BEGIN Data under study

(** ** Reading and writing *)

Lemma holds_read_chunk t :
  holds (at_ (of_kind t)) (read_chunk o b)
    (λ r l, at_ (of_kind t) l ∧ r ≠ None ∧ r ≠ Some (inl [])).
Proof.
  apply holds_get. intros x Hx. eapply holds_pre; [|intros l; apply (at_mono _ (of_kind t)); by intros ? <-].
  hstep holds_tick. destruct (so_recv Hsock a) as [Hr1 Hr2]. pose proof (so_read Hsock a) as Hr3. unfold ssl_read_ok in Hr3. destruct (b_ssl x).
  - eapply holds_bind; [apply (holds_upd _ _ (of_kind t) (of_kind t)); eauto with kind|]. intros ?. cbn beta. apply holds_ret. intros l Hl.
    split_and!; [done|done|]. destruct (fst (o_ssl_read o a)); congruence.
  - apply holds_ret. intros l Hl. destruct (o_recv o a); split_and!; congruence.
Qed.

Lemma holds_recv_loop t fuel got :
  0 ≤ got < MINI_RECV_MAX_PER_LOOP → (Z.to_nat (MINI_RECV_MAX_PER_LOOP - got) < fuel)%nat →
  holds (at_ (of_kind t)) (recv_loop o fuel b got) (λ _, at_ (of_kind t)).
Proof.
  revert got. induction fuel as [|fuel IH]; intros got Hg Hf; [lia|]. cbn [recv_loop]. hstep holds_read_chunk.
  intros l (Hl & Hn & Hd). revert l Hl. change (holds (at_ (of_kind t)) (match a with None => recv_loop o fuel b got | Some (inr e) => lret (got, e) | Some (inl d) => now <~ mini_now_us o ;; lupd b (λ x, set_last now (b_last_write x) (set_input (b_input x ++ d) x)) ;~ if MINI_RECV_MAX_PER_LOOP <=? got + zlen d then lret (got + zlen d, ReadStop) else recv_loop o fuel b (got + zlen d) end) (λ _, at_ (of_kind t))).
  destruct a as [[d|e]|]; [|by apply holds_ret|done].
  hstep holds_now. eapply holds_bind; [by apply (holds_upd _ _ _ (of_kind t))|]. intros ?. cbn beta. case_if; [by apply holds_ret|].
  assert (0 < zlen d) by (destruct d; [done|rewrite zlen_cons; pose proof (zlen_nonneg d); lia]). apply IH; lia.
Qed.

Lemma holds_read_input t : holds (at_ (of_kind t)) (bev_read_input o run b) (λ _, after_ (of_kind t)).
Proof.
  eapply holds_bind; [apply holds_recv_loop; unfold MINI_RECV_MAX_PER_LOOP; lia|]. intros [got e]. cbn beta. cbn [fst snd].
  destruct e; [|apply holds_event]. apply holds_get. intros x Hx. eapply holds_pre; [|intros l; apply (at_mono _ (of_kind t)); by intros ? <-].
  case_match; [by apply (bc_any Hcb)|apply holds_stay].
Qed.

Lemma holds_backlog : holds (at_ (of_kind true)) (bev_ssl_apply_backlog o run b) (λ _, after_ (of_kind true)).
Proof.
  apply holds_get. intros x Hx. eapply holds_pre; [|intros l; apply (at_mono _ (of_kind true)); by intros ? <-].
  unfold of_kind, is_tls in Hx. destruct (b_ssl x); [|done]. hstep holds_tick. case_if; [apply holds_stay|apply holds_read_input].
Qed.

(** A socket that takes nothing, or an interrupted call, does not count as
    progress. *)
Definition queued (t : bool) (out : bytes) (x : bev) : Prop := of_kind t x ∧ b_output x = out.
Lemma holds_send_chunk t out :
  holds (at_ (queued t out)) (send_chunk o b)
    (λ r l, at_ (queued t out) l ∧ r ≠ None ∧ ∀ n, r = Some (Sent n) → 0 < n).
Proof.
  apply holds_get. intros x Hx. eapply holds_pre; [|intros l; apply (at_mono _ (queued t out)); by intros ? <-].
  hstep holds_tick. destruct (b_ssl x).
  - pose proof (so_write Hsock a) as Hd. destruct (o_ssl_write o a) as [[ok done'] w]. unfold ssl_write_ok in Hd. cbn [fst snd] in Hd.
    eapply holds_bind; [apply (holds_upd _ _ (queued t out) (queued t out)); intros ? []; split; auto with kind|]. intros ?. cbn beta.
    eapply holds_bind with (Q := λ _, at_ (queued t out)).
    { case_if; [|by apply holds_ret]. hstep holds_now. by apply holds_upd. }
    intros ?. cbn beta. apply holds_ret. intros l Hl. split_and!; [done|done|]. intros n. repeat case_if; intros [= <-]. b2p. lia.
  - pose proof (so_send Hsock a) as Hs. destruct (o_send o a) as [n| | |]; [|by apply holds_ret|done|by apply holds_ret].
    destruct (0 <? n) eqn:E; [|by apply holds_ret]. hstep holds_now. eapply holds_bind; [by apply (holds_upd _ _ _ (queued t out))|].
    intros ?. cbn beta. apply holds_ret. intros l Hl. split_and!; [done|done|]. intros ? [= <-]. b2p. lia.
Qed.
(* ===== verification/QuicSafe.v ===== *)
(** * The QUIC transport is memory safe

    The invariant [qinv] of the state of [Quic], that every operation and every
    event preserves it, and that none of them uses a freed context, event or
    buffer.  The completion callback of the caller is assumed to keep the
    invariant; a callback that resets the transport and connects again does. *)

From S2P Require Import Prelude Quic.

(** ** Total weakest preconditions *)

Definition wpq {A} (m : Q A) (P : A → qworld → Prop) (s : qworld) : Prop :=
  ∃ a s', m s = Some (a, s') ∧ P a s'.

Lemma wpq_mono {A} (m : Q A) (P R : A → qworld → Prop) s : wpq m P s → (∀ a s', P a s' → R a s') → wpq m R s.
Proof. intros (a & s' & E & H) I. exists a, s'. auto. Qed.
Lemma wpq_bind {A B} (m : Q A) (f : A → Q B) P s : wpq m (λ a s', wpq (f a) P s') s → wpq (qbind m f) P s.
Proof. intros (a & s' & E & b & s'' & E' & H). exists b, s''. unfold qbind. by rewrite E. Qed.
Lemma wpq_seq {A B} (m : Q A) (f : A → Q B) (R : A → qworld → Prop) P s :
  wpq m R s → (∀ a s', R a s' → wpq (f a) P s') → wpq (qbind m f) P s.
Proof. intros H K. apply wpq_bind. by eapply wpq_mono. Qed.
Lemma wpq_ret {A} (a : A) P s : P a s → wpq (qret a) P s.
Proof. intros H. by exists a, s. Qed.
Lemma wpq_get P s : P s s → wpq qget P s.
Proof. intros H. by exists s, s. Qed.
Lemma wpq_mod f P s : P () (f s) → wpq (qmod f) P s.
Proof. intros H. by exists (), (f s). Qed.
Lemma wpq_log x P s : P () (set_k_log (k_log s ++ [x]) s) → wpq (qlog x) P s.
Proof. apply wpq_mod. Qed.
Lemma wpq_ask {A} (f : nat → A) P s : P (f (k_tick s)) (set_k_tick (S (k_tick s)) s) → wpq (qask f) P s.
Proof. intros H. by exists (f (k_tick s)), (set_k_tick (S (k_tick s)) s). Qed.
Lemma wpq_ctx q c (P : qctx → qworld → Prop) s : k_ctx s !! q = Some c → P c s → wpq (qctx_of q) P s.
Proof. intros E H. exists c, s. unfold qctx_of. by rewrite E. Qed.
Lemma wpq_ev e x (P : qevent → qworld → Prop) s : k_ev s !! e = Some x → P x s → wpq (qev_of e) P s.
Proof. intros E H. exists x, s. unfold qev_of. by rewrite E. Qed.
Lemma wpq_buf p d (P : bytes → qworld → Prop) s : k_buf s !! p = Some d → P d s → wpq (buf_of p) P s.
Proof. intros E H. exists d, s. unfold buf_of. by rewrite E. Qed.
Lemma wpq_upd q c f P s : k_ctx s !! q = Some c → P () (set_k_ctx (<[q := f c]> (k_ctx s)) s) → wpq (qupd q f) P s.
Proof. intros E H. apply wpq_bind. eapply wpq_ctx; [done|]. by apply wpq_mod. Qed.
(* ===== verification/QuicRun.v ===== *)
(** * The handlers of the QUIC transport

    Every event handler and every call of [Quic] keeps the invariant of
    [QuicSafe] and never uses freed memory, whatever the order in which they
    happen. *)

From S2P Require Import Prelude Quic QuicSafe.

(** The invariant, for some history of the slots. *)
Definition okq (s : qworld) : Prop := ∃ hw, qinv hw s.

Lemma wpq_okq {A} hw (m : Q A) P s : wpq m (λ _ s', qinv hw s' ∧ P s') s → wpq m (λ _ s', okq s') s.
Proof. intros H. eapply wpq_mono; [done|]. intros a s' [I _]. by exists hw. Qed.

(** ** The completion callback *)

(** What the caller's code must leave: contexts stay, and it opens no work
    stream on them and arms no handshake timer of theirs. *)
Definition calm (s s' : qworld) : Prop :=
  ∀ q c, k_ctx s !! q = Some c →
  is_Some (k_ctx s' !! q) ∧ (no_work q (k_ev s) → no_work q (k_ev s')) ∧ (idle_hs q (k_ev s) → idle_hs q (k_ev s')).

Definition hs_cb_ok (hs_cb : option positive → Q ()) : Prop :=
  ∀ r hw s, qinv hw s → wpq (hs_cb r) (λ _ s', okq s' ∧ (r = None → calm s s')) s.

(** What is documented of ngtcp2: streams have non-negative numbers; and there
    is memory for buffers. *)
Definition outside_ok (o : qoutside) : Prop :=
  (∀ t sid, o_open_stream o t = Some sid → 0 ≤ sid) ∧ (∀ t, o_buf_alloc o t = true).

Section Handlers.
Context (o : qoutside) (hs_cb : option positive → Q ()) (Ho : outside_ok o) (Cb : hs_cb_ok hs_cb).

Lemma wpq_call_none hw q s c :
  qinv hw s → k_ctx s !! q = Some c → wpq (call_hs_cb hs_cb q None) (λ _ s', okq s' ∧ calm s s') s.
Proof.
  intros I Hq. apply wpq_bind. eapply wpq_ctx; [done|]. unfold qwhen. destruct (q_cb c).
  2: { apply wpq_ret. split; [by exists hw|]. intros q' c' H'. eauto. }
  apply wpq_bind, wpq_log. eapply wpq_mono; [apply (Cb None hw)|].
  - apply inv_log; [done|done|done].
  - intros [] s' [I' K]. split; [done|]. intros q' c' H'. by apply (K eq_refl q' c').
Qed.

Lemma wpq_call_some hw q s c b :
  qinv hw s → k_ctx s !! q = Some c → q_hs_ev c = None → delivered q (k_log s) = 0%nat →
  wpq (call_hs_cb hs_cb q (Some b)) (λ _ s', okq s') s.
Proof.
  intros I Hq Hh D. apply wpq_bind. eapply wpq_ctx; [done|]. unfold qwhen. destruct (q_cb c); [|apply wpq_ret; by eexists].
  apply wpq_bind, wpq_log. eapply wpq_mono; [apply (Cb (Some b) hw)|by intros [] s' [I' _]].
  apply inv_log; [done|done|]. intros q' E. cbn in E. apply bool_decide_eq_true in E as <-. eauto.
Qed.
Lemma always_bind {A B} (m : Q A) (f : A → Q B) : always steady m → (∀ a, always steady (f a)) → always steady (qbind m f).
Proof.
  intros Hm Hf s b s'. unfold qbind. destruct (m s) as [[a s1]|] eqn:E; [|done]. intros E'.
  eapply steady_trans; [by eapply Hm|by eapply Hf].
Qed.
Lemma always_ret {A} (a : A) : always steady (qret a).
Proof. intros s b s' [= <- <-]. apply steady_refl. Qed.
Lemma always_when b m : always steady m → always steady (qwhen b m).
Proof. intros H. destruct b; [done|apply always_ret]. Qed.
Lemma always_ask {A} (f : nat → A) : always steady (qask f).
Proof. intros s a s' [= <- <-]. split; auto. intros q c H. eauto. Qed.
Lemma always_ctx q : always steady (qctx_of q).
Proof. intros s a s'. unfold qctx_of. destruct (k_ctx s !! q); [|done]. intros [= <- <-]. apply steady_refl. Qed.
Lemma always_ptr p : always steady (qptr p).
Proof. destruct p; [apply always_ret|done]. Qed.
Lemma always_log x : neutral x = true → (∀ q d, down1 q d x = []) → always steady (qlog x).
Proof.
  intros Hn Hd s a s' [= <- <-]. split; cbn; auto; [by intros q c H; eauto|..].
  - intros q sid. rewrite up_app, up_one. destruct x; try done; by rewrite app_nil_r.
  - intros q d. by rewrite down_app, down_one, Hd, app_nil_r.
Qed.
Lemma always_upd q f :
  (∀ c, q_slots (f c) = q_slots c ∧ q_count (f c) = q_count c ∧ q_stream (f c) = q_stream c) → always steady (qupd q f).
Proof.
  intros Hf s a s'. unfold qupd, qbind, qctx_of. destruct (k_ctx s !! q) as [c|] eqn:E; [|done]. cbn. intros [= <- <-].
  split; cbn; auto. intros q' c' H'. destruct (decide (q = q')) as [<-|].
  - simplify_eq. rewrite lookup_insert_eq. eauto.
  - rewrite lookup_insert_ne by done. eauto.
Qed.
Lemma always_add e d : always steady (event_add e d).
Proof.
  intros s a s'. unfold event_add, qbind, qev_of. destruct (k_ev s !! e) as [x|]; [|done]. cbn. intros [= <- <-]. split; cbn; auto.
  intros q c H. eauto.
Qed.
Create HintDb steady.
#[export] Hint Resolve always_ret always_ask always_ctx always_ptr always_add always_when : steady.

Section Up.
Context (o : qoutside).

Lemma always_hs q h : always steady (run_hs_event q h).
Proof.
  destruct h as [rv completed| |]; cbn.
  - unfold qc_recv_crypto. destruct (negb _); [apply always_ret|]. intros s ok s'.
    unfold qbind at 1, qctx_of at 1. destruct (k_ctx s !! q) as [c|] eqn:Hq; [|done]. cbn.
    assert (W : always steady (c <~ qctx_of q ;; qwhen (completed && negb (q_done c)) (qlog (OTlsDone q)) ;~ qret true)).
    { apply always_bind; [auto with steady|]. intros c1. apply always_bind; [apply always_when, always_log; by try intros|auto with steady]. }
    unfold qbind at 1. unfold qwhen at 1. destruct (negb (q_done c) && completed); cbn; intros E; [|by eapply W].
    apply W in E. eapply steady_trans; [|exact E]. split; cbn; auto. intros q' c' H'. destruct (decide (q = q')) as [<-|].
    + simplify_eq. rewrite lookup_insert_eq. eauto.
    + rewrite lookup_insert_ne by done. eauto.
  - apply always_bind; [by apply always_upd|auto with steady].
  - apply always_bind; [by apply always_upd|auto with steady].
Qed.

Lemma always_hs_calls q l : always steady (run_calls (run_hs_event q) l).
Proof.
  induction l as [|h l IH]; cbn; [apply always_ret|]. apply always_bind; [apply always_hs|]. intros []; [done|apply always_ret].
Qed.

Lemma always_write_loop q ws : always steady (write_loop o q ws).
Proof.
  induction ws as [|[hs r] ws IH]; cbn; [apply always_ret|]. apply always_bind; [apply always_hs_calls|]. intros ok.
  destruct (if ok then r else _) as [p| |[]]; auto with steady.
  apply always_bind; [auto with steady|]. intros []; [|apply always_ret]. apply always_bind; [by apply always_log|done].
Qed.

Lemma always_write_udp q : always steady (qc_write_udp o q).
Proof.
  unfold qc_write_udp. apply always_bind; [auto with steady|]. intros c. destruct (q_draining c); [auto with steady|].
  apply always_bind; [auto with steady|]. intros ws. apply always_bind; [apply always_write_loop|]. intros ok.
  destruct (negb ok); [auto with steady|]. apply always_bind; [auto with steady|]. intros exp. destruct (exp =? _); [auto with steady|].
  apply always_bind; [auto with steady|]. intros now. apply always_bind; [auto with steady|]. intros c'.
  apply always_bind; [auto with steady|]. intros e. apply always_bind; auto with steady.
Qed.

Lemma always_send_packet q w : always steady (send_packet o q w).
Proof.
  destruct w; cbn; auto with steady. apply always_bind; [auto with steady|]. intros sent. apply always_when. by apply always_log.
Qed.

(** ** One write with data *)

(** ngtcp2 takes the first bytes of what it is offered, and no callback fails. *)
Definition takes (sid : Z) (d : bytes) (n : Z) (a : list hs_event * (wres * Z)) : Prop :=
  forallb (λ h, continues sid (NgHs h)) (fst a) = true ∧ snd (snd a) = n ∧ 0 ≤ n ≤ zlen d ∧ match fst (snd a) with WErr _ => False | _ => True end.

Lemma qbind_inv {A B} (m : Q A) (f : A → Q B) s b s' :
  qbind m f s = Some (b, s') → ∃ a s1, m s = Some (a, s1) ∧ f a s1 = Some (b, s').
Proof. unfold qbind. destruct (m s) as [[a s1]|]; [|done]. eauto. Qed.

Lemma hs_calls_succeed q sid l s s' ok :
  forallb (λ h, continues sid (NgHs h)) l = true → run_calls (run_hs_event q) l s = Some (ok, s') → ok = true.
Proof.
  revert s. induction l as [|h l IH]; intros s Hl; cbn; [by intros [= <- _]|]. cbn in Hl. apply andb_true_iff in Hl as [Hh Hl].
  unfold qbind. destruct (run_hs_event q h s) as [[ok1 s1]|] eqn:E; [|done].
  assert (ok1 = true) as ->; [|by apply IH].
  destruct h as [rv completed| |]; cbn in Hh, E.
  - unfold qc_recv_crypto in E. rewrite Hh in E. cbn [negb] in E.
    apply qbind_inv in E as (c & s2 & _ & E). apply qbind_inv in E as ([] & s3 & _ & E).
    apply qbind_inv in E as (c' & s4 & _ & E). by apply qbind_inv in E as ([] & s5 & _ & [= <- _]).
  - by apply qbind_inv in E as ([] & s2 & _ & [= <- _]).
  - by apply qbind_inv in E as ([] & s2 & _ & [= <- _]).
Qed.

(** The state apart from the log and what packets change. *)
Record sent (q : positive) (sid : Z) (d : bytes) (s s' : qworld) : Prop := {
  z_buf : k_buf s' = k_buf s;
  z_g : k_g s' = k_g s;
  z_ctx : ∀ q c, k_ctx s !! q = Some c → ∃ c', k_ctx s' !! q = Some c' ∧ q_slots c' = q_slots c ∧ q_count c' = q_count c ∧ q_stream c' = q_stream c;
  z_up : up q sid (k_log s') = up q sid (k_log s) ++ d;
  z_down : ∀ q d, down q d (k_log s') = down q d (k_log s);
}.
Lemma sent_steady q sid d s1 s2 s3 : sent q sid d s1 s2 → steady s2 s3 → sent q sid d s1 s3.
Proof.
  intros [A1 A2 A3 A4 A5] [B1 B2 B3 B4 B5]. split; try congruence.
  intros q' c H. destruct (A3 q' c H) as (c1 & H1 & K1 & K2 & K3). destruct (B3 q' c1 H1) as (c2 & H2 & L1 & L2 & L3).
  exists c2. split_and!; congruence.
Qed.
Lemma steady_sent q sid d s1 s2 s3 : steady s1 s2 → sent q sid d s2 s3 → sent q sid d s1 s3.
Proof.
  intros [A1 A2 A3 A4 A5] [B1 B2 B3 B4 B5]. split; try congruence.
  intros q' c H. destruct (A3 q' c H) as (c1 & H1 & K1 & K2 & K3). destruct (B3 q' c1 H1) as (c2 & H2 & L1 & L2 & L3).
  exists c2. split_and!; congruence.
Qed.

END Data under study

# Task statement:
Reproduce exactly the lines that run from the start of the records to the line with "eapply holds_bind; [apply holds_recv_loop;", both included.

# The completed task:
(** ** Reading and writing *)

Lemma holds_read_chunk t :
  holds (at_ (of_kind t)) (read_chunk o b)
    (λ r l, at_ (of_kind t) l ∧ r ≠ None ∧ r ≠ Some (inl [])).
Proof.
  apply holds_get. intros x Hx. eapply holds_pre; [|intros l; apply (at_mono _ (of_kind t)); by intros ? <-].
  hstep holds_tick. destruct (so_recv Hsock a) as [Hr1 Hr2]. pose proof (so_read Hsock a) as Hr3. unfold ssl_read_ok in Hr3. destruct (b_ssl x).
  - eapply holds_bind; [apply (holds_upd _ _ (of_kind t) (of_kind t)); eauto with kind|]. intros ?. cbn beta. apply holds_ret. intros l Hl.
    split_and!; [done|done|]. destruct (fst (o_ssl_read o a)); congruence.
  - apply holds_ret. intros l Hl. destruct (o_recv o a); split_and!; congruence.
Qed.

Lemma holds_recv_loop t fuel got :
  0 ≤ got < MINI_RECV_MAX_PER_LOOP → (Z.to_nat (MINI_RECV_MAX_PER_LOOP - got) < fuel)%nat →
  holds (at_ (of_kind t)) (recv_loop o fuel b got) (λ _, at_ (of_kind t)).
Proof.
  revert got. induction fuel as [|fuel IH]; intros got Hg Hf; [lia|]. cbn [recv_loop]. hstep holds_read_chunk.
  intros l (Hl & Hn & Hd). revert l Hl. change (holds (at_ (of_kind t)) (match a with None => recv_loop o fuel b got | Some (inr e) => lret (got, e) | Some (inl d) => now <~ mini_now_us o ;; lupd b (λ x, set_last now (b_last_write x) (set_input (b_input x ++ d) x)) ;~ if MINI_RECV_MAX_PER_LOOP <=? got + zlen d then lret (got + zlen d, ReadStop) else recv_loop o fuel b (got + zlen d) end) (λ _, at_ (of_kind t))).
  destruct a as [[d|e]|]; [|by apply holds_ret|done].
  hstep holds_now. eapply holds_bind; [by apply (holds_upd _ _ _ (of_kind t))|]. intros ?. cbn beta. case_if; [by apply holds_ret|].
  assert (0 < zlen d) by (destruct d; [done|rewrite zlen_cons; pose proof (zlen_nonneg d); lia]). apply IH; lia.
Qed.

Lemma holds_read_input t : holds (at_ (of_kind t)) (bev_read_input o run b) (λ _, after_ (of_kind t)).
Proof.
  eapply holds_bind; [apply holds_recv_loop; unfold MINI_RECV_MAX_PER_LOOP; lia|]. intros [got e]. cbn beta. cbn [fst snd].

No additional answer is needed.